(WORKING DATA begins)

(** Between a delete and the list without it: [gone] are the keys deleted. *)
Definition cut (rs : RunState) (N : list string) (gone : list key) (s : St) : Prop :=
  ledger N ∅ s ∧ v_rs s.2 = rs ∧ ∀ r, r ∈ gone → live s.1 !! r = None.
Lemma covers_delete l rs r : covers l0 l rs ∅ → r ∈ recorded rs → covers l0 (delete r l) rs ∅.
Proof.
  intros [H1 H2 H3 H4 H5 H6] Hr. assert (l0 !! r = None) as Hn by (apply H3, elem_of_union; by left). split; [|etrans; [|exact H2]|done..|].
  - apply map_subseteq_spec. intros q i Hq. destruct (decide (q = r)) as [->|Hne]; [congruence|].
    rewrite lookup_delete_ne //. by eapply lookup_weaken.
  - rewrite dom_delete_L. apply subseteq_difference_l. done.
  - intros s i [_ Hs]%lookup_delete_Some. by apply H6.
Qed.
Lemma cut_step rs N gone (c : Call W ()) r : keepsFiles c → r ∈ recorded rs →
  (∀ w, live (c w).1 = live w ∨ live (c w).1 = delete r (live w)) →
  triple (cut rs N gone) (ask c) (λ _ s, cut rs N gone s ∧ ∃ w, s.1 = (c w).1 ∧ (c w).2 = inr ()) Ended.
Proof.
  intros Hf Hr Hc [w v] ([Hv Ho Hu Hs] & E & Hg). rewrite /ask /=. destruct (Hf w) as [_ Hu']. simpl in *. subst rs.
  assert (covers l0 (live (c w).1) (v_rs v) ∅) as Hcov.
  { destruct (Hc w) as [->| ->]; [done|by apply covers_delete]. }
  assert (∀ r', r' ∈ gone → live (c w).1 !! r' = None) as Hg'.
  { intros r' Hr'. destruct (Hc w) as [->| ->]; [by apply Hg|]. apply lookup_delete_None. right. by apply Hg. }
  destruct (c w) as [w' [e|[]]] eqn:Ec; simpl in *; [by exists ∅; split; [apply small_empty|]|].
  split; [|by exists w; rewrite Ec]. split; [|by split]. split; [done..|by intros id Hid%Hu; apply Hu'|done].
Qed.
Lemma cut_delete rs N gone (c : Call W ()) r : keepsFiles c → r ∈ recorded rs →
  (∀ w, deletes r (live w) (live (c w).1) (c w).2) →
  triple (cut rs N gone) (ask c) (λ _, cut rs N (r :: gone)) Ended.
Proof.
  intros Hf Hr Hc. eapply triple_post; [apply (cut_step rs N gone c r Hf Hr)|].
  - intros w. specialize (Hc w). destruct (c w).2 as [e|[]]; simpl in Hc; [done|by right].
  - intros [] s [(Hl & E & Hg) (w & Ew & Er)]. split; [done|]. split; [done|].
    intros r' [->|Hr']%elem_of_cons; [|by apply Hg]. specialize (Hc w). rewrite Er in Hc. rewrite Ew Hc. apply lookup_delete_eq.
Qed.
(** A loop that deletes the selected. *)
Lemma cut_each {A} rs N (l : list A) (sel : A → bool) (f : A → Act ()) (r : A → key) gone :
  (∀ x gone, x ∈ l → sel x = true → triple (cut rs N gone) (f x) (λ _, cut rs N (r x :: gone)) Ended) →
  triple (cut rs N gone) (forEach l (λ x, if sel x then f x else ret ()))
    (λ _ s, cut rs N gone s ∧ ∀ x, x ∈ l → sel x = true → live s.1 !! r x = None) Ended.
Proof.
  revert gone. induction l as [|x l IH]; intros gone Hf; cbn [forEach].
  - intros s Hs. split; [done|]. intros x Hx. by apply elem_of_nil in Hx.
  - assert (∀ y gone, y ∈ l → sel y = true → triple (cut rs N gone) (f y) (λ _, cut rs N (r y :: gone)) Ended) as Hl.
    { intros y g Hy. apply Hf. by right. }
    destruct (sel x) eqn:E.
    + eapply triple_bind; [apply Hf; [left|done]|]. intros [].
      eapply triple_post; [by apply IH|]. intros [] s [(Hle & Hrs & Hg) Hall]. split.
      * split; [done|]. split; [done|]. intros r' Hr'. apply Hg. by right.
      * intros y [->|Hy]%elem_of_cons Hsel; [apply Hg; left|by apply Hall].
    + eapply (triple_bind _ _ _ (λ _, cut rs N gone)); [by intros s|]. intros []. eapply triple_post; [by apply IH|].
      intros [] s [Hc Hall]. split; [done|]. intros y [->|Hy]%elem_of_cons Hsel; [congruence|by apply Hall].
Qed.
(** The list without what is gone. *)
Lemma l_drop f rs N N' (P : St → Prop) : recorded (f rs) ⊆ recorded rs →
  (R_RunID (f rs) = R_RunID rs ∧ R_Prefix (f rs) = R_Prefix rs ∧ R_Projects (f rs) = R_Projects rs) →
  slots D N' (R_Ports (f rs)) →
  (∀ s, P s → ledger N ∅ s ∧ v_rs s.2 = rs ∧ ∀ r, r ∈ recorded rs → r ∈ recorded (f rs) ∨ live s.1 !! r = None) →
  triple P (note path f) (λ _, ledger N' ∅) Ended.
Proof.
  intros Hsub (F1 & F2 & F3) Hsl HP. eapply (triple_bind _ _ _ (λ _, ledger N' ∅)); [|intros ?; apply step_calm, calm_save].
  apply triple_modify. intros [w v] Hs. destruct (HP _ Hs) as ([[H1 H2 H3 H4 H5 H6] [O1 O2 O3] Hu _] & E & Hg). simpl in *. subst rs.
  rewrite !union_empty_r_L in H2, H3, H4, H5.
  split; simpl; [|split; simpl; congruence|done|done]. split; rewrite ?union_empty_r_L.
  - done.
  - intros r Hr. pose proof (H2 r Hr) as Hin. rewrite !elem_of_union in Hin |- *. destruct Hin as [?|Hin]; [by left|right].
    destruct (Hg r Hin) as [?|Hn]; [done|]. apply elem_of_dom in Hr as [i Hi]. by rewrite Hn in Hi.
  - intros r Hr. by apply H3, Hsub.
  - intros r Hr. by apply H4, Hsub.
  - intros r i Hi. destruct (H5 r i Hi) as [Hn1 Hn2]. split; intros Hr%Hsub; done.
  - intros s i Hi Hn. destruct (H6 s i Hi Hn) as [G1 (dsl & p & G2 & G3)]. split; [by rewrite /run_prefix F1 F2|].
    exists dsl, p. by rewrite F3.
Qed.
(** No server bears the name of a run, whatever id it draws. *)
Definition noRunsOn w : Prop := ∀ s i b0 b1 b2, live w !! (KServer, s) = Some i →
  HasPrefix (I_Name i) (Mangle (H_Prefix cfg) (NewRunID b0 b1 b2) "") = false.
(** The run behind a row left nothing, by its own account. *)
Definition tidied (row : suiteScenario * option outcome) : Prop :=
  match row.2 with None => True | Some o => settled o = true end.
Lemma newRunID_quiet w : live (newRunID w).1 = live w ∧ (∀ id, used w id → used (newRunID w).1 id) ∧
  match (newRunID w).2 with inl _ => True | inr id => ∃ b0 b1 b2, id = NewRunID b0 b1 b2 end.
Proof.
  rewrite /newRunID. destruct quiet_RandBytes as [Hf Hl]. specialize (Hl w). destruct (Hf w) as [_ Hu].
  destruct (RandBytes w) as [w' [e|[[b0 b1] b2]]]; simpl in *; (split_and!; [done..|]); [done|by exists b0, b1, b2].
Qed.
Lemma restored_settled w (r : W * outcome) : restored (live w) r → (o_state r.2 = None → live r.1 = live w) →
  settled r.2 = true → live r.1 = live w.
Proof.
  destruct r as [w' o]. rewrite /restored /settled /=. intros [_ Hr] Hn. destruct (o_state o) as [rs|]; [|auto].
  destruct (o_down o) as [[e|]|]; [done| |done]. by destruct (reported (o_err o)).
Qed.
Lemma one_restores sc keep w : sc ∈ All → closed w → noRunsOn w → let r := runSuiteOne ticks polls cfg sc keep w in
  live w ⊆ live r.1 ∧ (tidied r.2 → live r.1 = live w ∧ closed r.1).
Proof.
  intros Hin Hcl Hno. cbv zeta. rewrite /runSuiteOne. destruct (newRunID_quiet w) as (Hl & Hu & Hid).
  assert (∀ w', live w' = live w → (∀ id, used w id → used w' id) → closed w') as Hcl'.
  { intros w' El Hu' q j Hq. rewrite El in Hq. destruct (Hcl q j Hq). split; by apply Hu'. }
  destruct (newRunID w) as [w1 [e|runID]]; cbn [fst snd] in *; [split; [by rewrite Hl|by auto]|].
  destruct Hid as (b0 & b1 & b2 & ->). rewrite /runScenario.
  pose proof (registry_tidy sc Hin) as Htidy. assert (closed w1) as Hcl1 by (by apply Hcl').
  set (runID := NewRunID b0 b1 b2). set (state := DefaultStatePath (H_Prefix cfg) runID).
  pose proof (fresh_restores cfg (scenarioOf sc) runID state ticks polls 0 0 w1 (rg_Steps sc) (DefaultReportPath state) keep Hcl1) as Hr.
  pose proof (fresh_keeps_used cfg (scenarioOf sc) runID state ticks polls 0 0 w1 (rg_Steps sc) (DefaultReportPath state) keep Hcl1 Htidy) as Hu1.
  destruct Hr as [Hr Hn]; [rewrite Hl; intros s i; apply Hno|done|].
  pose proof (restored_settled w1 _ Hr Hn) as Hs. destruct (RunAll _ _ _ _ _ _ _ _ _ _ _ _ _) as [w2 o]. simpl in *.
  rewrite Hl in Hr, Hs. split; [apply Hr|]. rewrite /tidied /=. intros Ho. split; [by apply Hs|]. apply Hcl'; auto.
Qed.

Lemma suiteLoop_none scs keep w : (suiteLoop ticks polls cfg scs keep w).2 = [] → (suiteLoop ticks polls cfg scs keep w).1 = w.
Proof.
  destruct scs as [|sc scs]; [done|]. cbn [suiteLoop]. destruct (runSuiteOne _ _ _ _ _ _) as [w1 row].
  destruct (Interrupted_ w1); [done|]. by destruct (suiteLoop _ _ _ _ _ _).
Qed.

(WORKING DATA ends)

» TASK INSTRUCTIONS
Copy nothing beyond the line containing "s.1 !! r = None.". Transcribe exactly from the first line of the entries down to that line, inclusive.

» EXERCISE RESPONSE
(** Between a delete and the list without it: [gone] are the keys deleted. *)
Definition cut (rs : RunState) (N : list string) (gone : list key) (s : St) : Prop :=
  ledger N ∅ s ∧ v_rs s.2 = rs ∧ ∀ r, r ∈ gone → live s.1 !! r = None.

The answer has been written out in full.